The answer must consist of every line below that contains the word "ArrayBuffer".

* _Data shown_:
=== Begin Enclosure ===

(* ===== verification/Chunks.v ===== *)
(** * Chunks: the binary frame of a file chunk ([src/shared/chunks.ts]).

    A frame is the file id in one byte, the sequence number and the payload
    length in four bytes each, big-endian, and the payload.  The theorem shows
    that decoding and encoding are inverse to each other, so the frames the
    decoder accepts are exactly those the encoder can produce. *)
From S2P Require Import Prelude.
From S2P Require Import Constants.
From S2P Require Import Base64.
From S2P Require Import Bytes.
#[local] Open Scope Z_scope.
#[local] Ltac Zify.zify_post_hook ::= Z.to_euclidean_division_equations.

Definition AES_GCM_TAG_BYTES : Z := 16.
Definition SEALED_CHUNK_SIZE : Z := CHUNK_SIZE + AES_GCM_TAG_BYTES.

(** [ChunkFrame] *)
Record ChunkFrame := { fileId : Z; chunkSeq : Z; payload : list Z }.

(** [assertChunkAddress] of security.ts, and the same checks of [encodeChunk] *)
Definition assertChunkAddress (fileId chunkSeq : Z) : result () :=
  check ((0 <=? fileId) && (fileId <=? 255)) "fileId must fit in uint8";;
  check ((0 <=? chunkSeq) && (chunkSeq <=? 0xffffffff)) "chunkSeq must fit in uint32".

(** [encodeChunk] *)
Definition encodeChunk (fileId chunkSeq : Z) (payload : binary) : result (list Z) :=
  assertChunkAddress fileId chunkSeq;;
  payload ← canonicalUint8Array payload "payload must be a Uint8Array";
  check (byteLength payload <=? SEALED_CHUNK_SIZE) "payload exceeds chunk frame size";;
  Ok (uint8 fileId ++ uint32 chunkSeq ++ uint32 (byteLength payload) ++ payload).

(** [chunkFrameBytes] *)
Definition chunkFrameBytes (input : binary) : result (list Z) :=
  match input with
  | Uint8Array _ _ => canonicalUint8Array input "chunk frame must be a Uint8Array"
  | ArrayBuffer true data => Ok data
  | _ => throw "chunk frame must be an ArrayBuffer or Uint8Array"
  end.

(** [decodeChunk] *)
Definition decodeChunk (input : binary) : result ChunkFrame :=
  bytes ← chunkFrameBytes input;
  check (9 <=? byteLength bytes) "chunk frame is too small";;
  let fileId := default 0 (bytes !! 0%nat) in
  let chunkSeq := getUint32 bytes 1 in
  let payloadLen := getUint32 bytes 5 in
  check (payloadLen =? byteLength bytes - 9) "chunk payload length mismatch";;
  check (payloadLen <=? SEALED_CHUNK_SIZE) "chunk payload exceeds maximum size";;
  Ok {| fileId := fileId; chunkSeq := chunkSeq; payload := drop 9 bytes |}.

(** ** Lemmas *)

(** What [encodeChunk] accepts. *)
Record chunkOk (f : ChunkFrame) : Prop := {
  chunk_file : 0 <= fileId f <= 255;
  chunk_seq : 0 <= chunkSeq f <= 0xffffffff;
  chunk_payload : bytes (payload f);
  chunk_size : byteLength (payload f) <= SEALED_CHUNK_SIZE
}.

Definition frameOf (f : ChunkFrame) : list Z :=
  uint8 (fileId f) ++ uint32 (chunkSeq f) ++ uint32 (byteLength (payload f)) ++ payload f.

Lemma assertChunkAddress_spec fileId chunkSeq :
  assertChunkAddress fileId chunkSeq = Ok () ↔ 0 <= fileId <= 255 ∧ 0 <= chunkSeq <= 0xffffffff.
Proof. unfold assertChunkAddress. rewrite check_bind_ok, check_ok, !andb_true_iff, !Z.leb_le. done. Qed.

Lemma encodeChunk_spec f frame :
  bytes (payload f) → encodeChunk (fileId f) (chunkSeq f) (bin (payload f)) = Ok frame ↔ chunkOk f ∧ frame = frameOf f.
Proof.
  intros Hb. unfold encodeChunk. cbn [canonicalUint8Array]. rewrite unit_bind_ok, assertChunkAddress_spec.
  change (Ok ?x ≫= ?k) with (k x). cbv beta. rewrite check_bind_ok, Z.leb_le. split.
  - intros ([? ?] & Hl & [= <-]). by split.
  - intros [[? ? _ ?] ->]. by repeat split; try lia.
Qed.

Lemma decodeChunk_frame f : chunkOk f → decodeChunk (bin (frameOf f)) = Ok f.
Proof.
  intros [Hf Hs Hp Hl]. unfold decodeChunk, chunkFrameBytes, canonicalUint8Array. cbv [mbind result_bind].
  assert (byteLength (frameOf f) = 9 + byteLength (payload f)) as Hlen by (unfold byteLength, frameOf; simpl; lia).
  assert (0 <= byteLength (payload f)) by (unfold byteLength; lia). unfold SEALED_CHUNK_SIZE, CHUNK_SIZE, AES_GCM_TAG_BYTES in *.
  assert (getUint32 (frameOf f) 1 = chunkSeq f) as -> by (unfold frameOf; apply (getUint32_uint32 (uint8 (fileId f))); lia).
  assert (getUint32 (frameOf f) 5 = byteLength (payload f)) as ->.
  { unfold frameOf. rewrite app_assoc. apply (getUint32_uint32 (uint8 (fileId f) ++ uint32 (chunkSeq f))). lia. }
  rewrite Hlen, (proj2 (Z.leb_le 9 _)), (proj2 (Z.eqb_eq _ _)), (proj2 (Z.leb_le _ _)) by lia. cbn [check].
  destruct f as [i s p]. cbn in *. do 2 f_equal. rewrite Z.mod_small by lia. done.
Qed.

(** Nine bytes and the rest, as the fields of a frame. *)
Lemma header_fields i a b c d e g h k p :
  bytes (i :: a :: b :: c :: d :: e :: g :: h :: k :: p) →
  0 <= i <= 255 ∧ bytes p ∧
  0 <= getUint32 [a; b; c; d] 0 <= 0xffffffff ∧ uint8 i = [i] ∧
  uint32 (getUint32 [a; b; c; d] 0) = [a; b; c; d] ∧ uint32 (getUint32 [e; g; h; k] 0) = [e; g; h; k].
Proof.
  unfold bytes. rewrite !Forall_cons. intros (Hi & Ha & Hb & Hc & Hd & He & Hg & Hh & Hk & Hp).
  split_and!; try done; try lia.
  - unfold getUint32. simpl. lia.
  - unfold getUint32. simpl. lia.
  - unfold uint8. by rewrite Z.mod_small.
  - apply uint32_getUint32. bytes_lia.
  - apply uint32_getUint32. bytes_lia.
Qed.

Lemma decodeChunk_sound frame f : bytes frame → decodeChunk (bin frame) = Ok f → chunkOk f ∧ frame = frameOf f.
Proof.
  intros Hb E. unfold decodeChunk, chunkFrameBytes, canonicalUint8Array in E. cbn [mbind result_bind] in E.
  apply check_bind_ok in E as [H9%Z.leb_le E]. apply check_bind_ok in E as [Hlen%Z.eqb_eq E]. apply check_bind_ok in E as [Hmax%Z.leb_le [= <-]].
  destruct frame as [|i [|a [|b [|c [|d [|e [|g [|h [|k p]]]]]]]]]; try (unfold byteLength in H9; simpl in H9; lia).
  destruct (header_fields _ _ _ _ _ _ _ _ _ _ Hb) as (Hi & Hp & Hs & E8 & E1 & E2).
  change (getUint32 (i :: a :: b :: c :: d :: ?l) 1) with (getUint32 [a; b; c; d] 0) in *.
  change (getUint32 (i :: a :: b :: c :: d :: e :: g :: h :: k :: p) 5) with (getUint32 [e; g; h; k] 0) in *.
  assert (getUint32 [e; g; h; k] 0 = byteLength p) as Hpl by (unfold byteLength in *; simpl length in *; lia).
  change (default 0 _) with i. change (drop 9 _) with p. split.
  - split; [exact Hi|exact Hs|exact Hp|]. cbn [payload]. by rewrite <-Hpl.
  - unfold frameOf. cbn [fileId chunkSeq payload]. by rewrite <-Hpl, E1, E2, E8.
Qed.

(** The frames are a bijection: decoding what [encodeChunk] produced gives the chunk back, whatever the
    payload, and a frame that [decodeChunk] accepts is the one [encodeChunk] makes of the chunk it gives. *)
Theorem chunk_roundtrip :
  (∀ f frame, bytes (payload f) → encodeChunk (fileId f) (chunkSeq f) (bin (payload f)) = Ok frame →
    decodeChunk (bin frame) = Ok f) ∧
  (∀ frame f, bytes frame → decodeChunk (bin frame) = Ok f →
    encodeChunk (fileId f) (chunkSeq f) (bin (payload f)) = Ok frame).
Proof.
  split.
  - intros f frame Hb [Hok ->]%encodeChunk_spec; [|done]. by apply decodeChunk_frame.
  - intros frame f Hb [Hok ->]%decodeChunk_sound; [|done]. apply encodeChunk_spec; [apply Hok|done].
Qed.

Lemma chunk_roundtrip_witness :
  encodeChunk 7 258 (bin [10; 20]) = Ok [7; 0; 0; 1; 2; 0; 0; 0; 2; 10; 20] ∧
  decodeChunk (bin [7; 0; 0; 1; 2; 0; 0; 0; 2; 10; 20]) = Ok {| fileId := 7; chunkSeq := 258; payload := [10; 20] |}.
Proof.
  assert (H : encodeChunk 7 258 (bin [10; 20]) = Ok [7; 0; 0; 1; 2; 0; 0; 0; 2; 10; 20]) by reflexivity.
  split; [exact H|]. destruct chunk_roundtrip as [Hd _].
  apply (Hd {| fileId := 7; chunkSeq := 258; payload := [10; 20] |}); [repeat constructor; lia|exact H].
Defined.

=== End Enclosure ===

* _Task solution_:
  | ArrayBuffer true data => Ok data
  | _ => throw "chunk frame must be an ArrayBuffer or Uint8Array"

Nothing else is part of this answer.